Survival challenge. Battle against wave after wave of enemies who get stronger and more numerous, testing the player’s knowledge and abilities. The further the player gets, the harder the difficulty becomes. Could also be built so each turn tutorializes another important mechanic, like how the opening chapter of Fates showed Dragon Veins and Paired Attacks and Pair Up and Post-Battle Debuffs and other stuff. Tutorials, we teach them in the opening chapter, then test them in the opening chapter and subsequent chapters. So when the player does another survival map later on(perhaps the moment the protagonist was dreaming of?), this time, the player’s grown and can win by using the game mechanics better. And maybe the protagonist can use allies he didn’t have in that vision, too.

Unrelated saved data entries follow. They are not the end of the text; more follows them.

Lemma overlay_given (base : dict) (ranges : list (string * list value))
    (choice : list value) (k : string) :
  choice ∈ product ranges.*2 ->
  dict_mem k (overlay base ranges.*1 choice) = true <-> given base ranges k.
Proof.
  intros Hch%length_choice. rewrite length_fmap, <-(length_fmap fst) in Hch.
  rewrite dict_mem_true. unfold overlay, given.
  change (k ∈ dict_keys (foldl (fun d cp => dict_set cp.2 cp.1 d) (deepcopy_dict base)
                          (zip choice ranges.*1)) <-> k ∈ dict_keys base \/ k ∈ dict_keys ranges).
  rewrite overlay_keys by done. by rewrite deepcopy_dict_id.
Qed.

Section Grid.
Context `{Numpy} {R : Type} (func : dict -> option R) (cpu_count : Z).

(** C1, amended.  For a base ParameterSet and [ranges] of [k] axes of sizes
    [n1..nk]: [run_batch] builds its list exactly when the checks of C4 pass
    and the division of line 115 or 118 has a result for every combination
    that defines [dt] and the scale form; when it does not, it raises before
    anything is printed or run.  When the list is built, [run_batch] prints it
    and hands it to [run_simulations_low]; it has exactly [n1 * ... * nk]
    elements; the combination that takes element [idx_j] of axis [j] stands
    at position [rank sizes idx], the number with mixed-radix digits [idx],
    the last axis least significant (so the last axis varies fastest); every
    position holds exactly one combination.  The element of a combination
    is [derive_scaled] of the combination's values set on a deep copy of the
    base; it has the combination's value under every varied key and the
    base's value under every other key, but for [mu] (and [alpha]) where
    [dt] and [mu_scale] ([alpha_scale]) are given: then it holds the quotient
    of C2, whatever was varied or set.  The elements are pairwise distinct
    when no axis repeats a value and no varied [mu] or [alpha] is
    overwritten so. *)
Theorem run_batch_cartesian_grid (self : BatchSimulator) (grid : bool) (n_jobs : option Z)
    (base : dict) (ranges : list (string * list value)) :
  NoDup ranges.*1 ->
  let params_to_vary := ranges.*1 in
  let pools := ranges.*2 in
  let sizes := length <$> pools in
  ((exists param_list, param_grid base ranges = Ok param_list) <->
   check_ranges base ranges = Ok () /\
   forall choice, choice ∈ product pools ->
     divisible "mu_scale" (overlay base params_to_vary choice) /\
     divisible "alpha_scale" (overlay base params_to_vary choice)) /\
  (forall e, param_grid base ranges = Raise e ->
     run_batch func cpu_count self base ranges grid n_jobs = ([], Raise e)) /\
  (forall param_list, param_grid base ranges = Ok param_list ->
     run_batch func cpu_count self base ranges grid n_jobs =
       (EPrint [VList (VDict <$> param_list)]
          :: (run_simulations_low func cpu_count self param_list None).1,
        at_line 122 "run_batch"
          (run_simulations_low func cpu_count self param_list None).2) /\
     length param_list = grid_size sizes /\
     (Forall NoDup pools -> NoDup (product pools)) /\
     (forall idx choice, selects pools idx choice ->
        exists out, param_list !! rank sizes idx = Some out /\
                    expand_choice base params_to_vary choice = Ok out) /\
     (forall k out, param_list !! k = Some out ->
        exists idx choice,
          selects pools idx choice /\ rank sizes idx = k /\
          expand_choice base params_to_vary choice = Ok out /\
          forall idx', Forall2 lt idx' sizes -> rank sizes idx' = k -> idx' = idx) /\
     (forall idx choice out,
        selects pools idx choice -> param_list !! rank sizes idx = Some out ->
        let input_params := overlay base params_to_vary choice in
        (forall j p c, params_to_vary !! j = Some p -> choice !! j = Some c ->
           dict_get p input_params = Some c) /\
        (forall k, k ∉ params_to_vary -> dict_get k input_params = dict_get k base) /\
        derive_scaled input_params = Ok out /\
        (forall j p c, params_to_vary !! j = Some p -> choice !! j = Some c ->
           ¬ (p = "mu"%string /\ computed "mu_scale" base ranges) ->
           ¬ (p = "alpha"%string /\ computed "alpha_scale" base ranges) ->
           dict_get p out = Some c) /\
        (forall k, k ∉ params_to_vary ->
           ¬ (k = "mu"%string /\ computed "mu_scale" base ranges) ->
           ¬ (k = "alpha"%string /\ computed "alpha_scale" base ranges) ->
           dict_get k out = dict_get k base) /\
        (computed "mu_scale" base ranges ->
         exists s dt q,
           dict_get "mu_scale" out = Some s /\ dict_get "dt" out = Some dt /\
           truediv s dt = Ok q /\ dict_get "mu" out = Some (VFloat q)) /\
        (computed "alpha_scale" base ranges ->
         exists s dt q,
           dict_get "alpha_scale" out = Some s /\ dict_get "dt" out = Some dt /\
           truediv s dt = Ok q /\ dict_get "alpha" out = Some (VFloat q))) /\
     (Forall NoDup pools ->
      ¬ ("mu"%string ∈ params_to_vary /\ computed "mu_scale" base ranges) ->
      ¬ ("alpha"%string ∈ params_to_vary /\ computed "alpha_scale" base ranges) ->
      NoDup param_list)).
Proof.
  intros Hnd params_to_vary pools sizes.
  (* what an element holds, for a combination of the product *)
  assert (forall choice out,
    choice ∈ product pools -> expand_choice base params_to_vary choice = Ok out ->
    (forall j p c, params_to_vary !! j = Some p -> choice !! j = Some c ->
       ¬ (p = "mu"%string /\ computed "mu_scale" base ranges) ->
       ¬ (p = "alpha"%string /\ computed "alpha_scale" base ranges) ->
       dict_get p out = Some c) /\
    (forall k, k ∉ params_to_vary ->
       ¬ (k = "mu"%string /\ computed "mu_scale" base ranges) ->
       ¬ (k = "alpha"%string /\ computed "alpha_scale" base ranges) ->
       dict_get k out = dict_get k base) /\
    (computed "mu_scale" base ranges ->
     exists s dt q,
       dict_get "mu_scale" out = Some s /\ dict_get "dt" out = Some dt /\
       truediv s dt = Ok q /\ dict_get "mu" out = Some (VFloat q)) /\
    (computed "alpha_scale" base ranges ->
     exists s dt q,
       dict_get "alpha_scale" out = Some s /\ dict_get "dt" out = Some dt /\
       truediv s dt = Ok q /\ dict_get "alpha" out = Some (VFloat q))) as Hholds.
  { intros choice out Hch Hexp. unfold expand_choice in Hexp.
    apply derive_scaled_Ok in Hexp as (Hsame & Hmu & Halpha & _).
    unfold derived in Hmu, Halpha.
    pose proof (fun k => overlay_given base ranges choice k Hch) as Hgiven.
    fold params_to_vary in Hgiven.
    assert (forall scale,
      dict_mem "dt" (overlay base params_to_vary choice)
        && dict_mem scale (overlay base params_to_vary choice) = true
      <-> computed scale base ranges) as Hcomp.
    { intros scale. rewrite andb_true_iff, !Hgiven. done. }
    assert (forall k, ¬ (k = "mu"%string /\ computed "mu_scale" base ranges) ->
              ¬ (k = "alpha"%string /\ computed "alpha_scale" base ranges) ->
              dict_get k out = dict_get k (overlay base params_to_vary choice)) as Hkeep.
    { intros k Hk1 Hk2. destruct (decide (k = "mu"%string)) as [->|Hne1].
      - destruct (dict_mem "dt" _ && dict_mem "mu_scale" _) eqn:Hb; [|done].
        apply Hcomp in Hb. tauto.
      - destruct (decide (k = "alpha"%string)) as [->|Hne2]; [|by apply Hsame].
        destruct (dict_mem "dt" _ && dict_mem "alpha_scale" _) eqn:Hb; [|done].
        apply Hcomp in Hb. tauto. }
    split_and!.
    - intros j p c Hp Hc Hk1 Hk2. rewrite Hkeep by done. by eapply overlay_get.
    - intros k Hk Hk1 Hk2. rewrite Hkeep by done. unfold overlay.
      rewrite overlay_frame by done. by rewrite deepcopy_dict_id.
    - intros Hc%Hcomp. by rewrite Hc in Hmu.
    - intros Hc%Hcomp. by rewrite Hc in Halpha. }
  split_and!.
  - split.
    + intros [param_list Hgrid]. apply param_grid_Ok in Hgrid as [Hcheck Hall]; [|done].
      split; [done|]. intros choice Hch. apply derive_scaled_defined.
      apply (proj1 (mapR_total (expand_choice base params_to_vary) (product pools)));
        [|done].
      exists param_list. by apply mapR_Forall2.
    + intros [Hcheck Hall].
      destruct (proj2 (mapR_total (expand_choice base params_to_vary) (product pools)))
        as [param_list Hl].
      { intros choice Hch. by apply derive_scaled_defined, Hall. }
      exists param_list. apply param_grid_Ok; [done|]. split; [done|].
      by apply mapR_Forall2.
  - intros e Hgrid. unfold run_batch. by rewrite Hgrid.
  - intros param_list Hgrid.
    pose proof (run_batch_eq func cpu_count self base ranges grid n_jobs param_list Hgrid)
      as Hrun.
    apply param_grid_Ok in Hgrid as [_ Hall]; [|done].
    fold params_to_vary pools in Hall.
    assert (length param_list = grid_size sizes) as Hlen.
    { rewrite <-(Forall2_length _ _ _ Hall). apply length_product. }
    split_and!; [done | done | apply product_NoDup | | | |].
    + intros idx choice Hsel.
      pose proof (product_lookup _ _ _ Hsel) as Hlook.
      destruct (Forall2_lookup_l _ _ _ _ _ Hall Hlook) as (out & Hout & Hexp). eauto.
    + intros k out Hk.
      destruct (Forall2_lookup_r _ _ _ _ _ Hall Hk) as (choice & Hch & Hexp).
      destruct (product_lookup_inv _ _ _ Hch) as (idx & Hsel & Hrank).
      exists idx, choice. split_and!; [done..|].
      intros idx' Hvalid Hrank'. apply (rank_inj sizes); [done | | ].
      * by apply selects_valid in Hsel.
      * by rewrite Hrank', <-Hrank.
    + intros idx choice out Hsel Hout.
      pose proof (product_lookup _ _ _ Hsel) as Hlook.
      destruct (Forall2_lookup_l _ _ _ _ _ Hall Hlook) as (out' & Hout' & Hexp).
      fold sizes in Hout'. rewrite Hout in Hout'. injection Hout' as <-.
      intros input_params.
      destruct (Hholds choice out) as (Hvaried & Hbase & Hmu & Halpha);
        [by eapply list_elem_of_lookup_2 | done |].
      split_and!; [| | done..].
      * intros j p c Hp Hc. by eapply overlay_get.
      * intros k Hk. unfold input_params, overlay.
        rewrite overlay_frame by done. by rewrite deepcopy_dict_id.
    + intros Hpools Hmu Halpha. apply NoDup_alt. intros k1 k2 out Hk1 Hk2.
      destruct (Forall2_lookup_r _ _ _ _ _ Hall Hk1) as (ch1 & Hch1 & Hexp1).
      destruct (Forall2_lookup_r _ _ _ _ _ Hall Hk2) as (ch2 & Hch2 & Hexp2).
      assert (ch1 = ch2) as <-.
      { pose proof (list_elem_of_lookup_2 _ _ _ Hch1) as Hin1.
        pose proof (list_elem_of_lookup_2 _ _ _ Hch2) as Hin2.
        destruct (Hholds _ _ Hin1 Hexp1) as (Hv1 & _).
        destruct (Hholds _ _ Hin2 Hexp2) as (Hv2 & _).
        pose proof (length_choice _ _ Hin1) as Hl1.
        pose proof (length_choice _ _ Hin2) as Hl2.
        unfold pools in Hl1, Hl2. rewrite length_fmap, <-(length_fmap fst) in Hl1, Hl2.
        fold params_to_vary in Hl1, Hl2.
        apply list_eq_same_length with (length params_to_vary); [done..|].
        intros j c1 c2 Hj Hc1 Hc2.
        destruct (lookup_lt_is_Some_2 params_to_vary j Hj) as [p Hp].
        assert (p ∈ params_to_vary) as Hpin by (by eapply list_elem_of_lookup_2).
        assert (Some c1 = Some c2) as [= ->]; [|done].
        rewrite <-(Hv1 j p c1), <-(Hv2 j p c2); try done.
        all: intros [-> ?]; tauto. }
      apply (NoDup_lookup (product pools) k1 k2 ch1); [by apply product_NoDup | done..].
Qed.
End Grid.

“But what if the player characters die?” It was a dream or flashback or flash forward or something, or the cutscene where you nearly die then your father or father figure who dies later/your rival who turns evil saves the day doesn’t play until the Lord takes a near-fatal wound with all allies dead. Or the Lord is a boy far away from the fighting as throwaway characters all die early and the cutscene triggers when the Lord’s protectors are dead. There are a million great story and gameplay things that could be done here, really. Let’s discuss them and more!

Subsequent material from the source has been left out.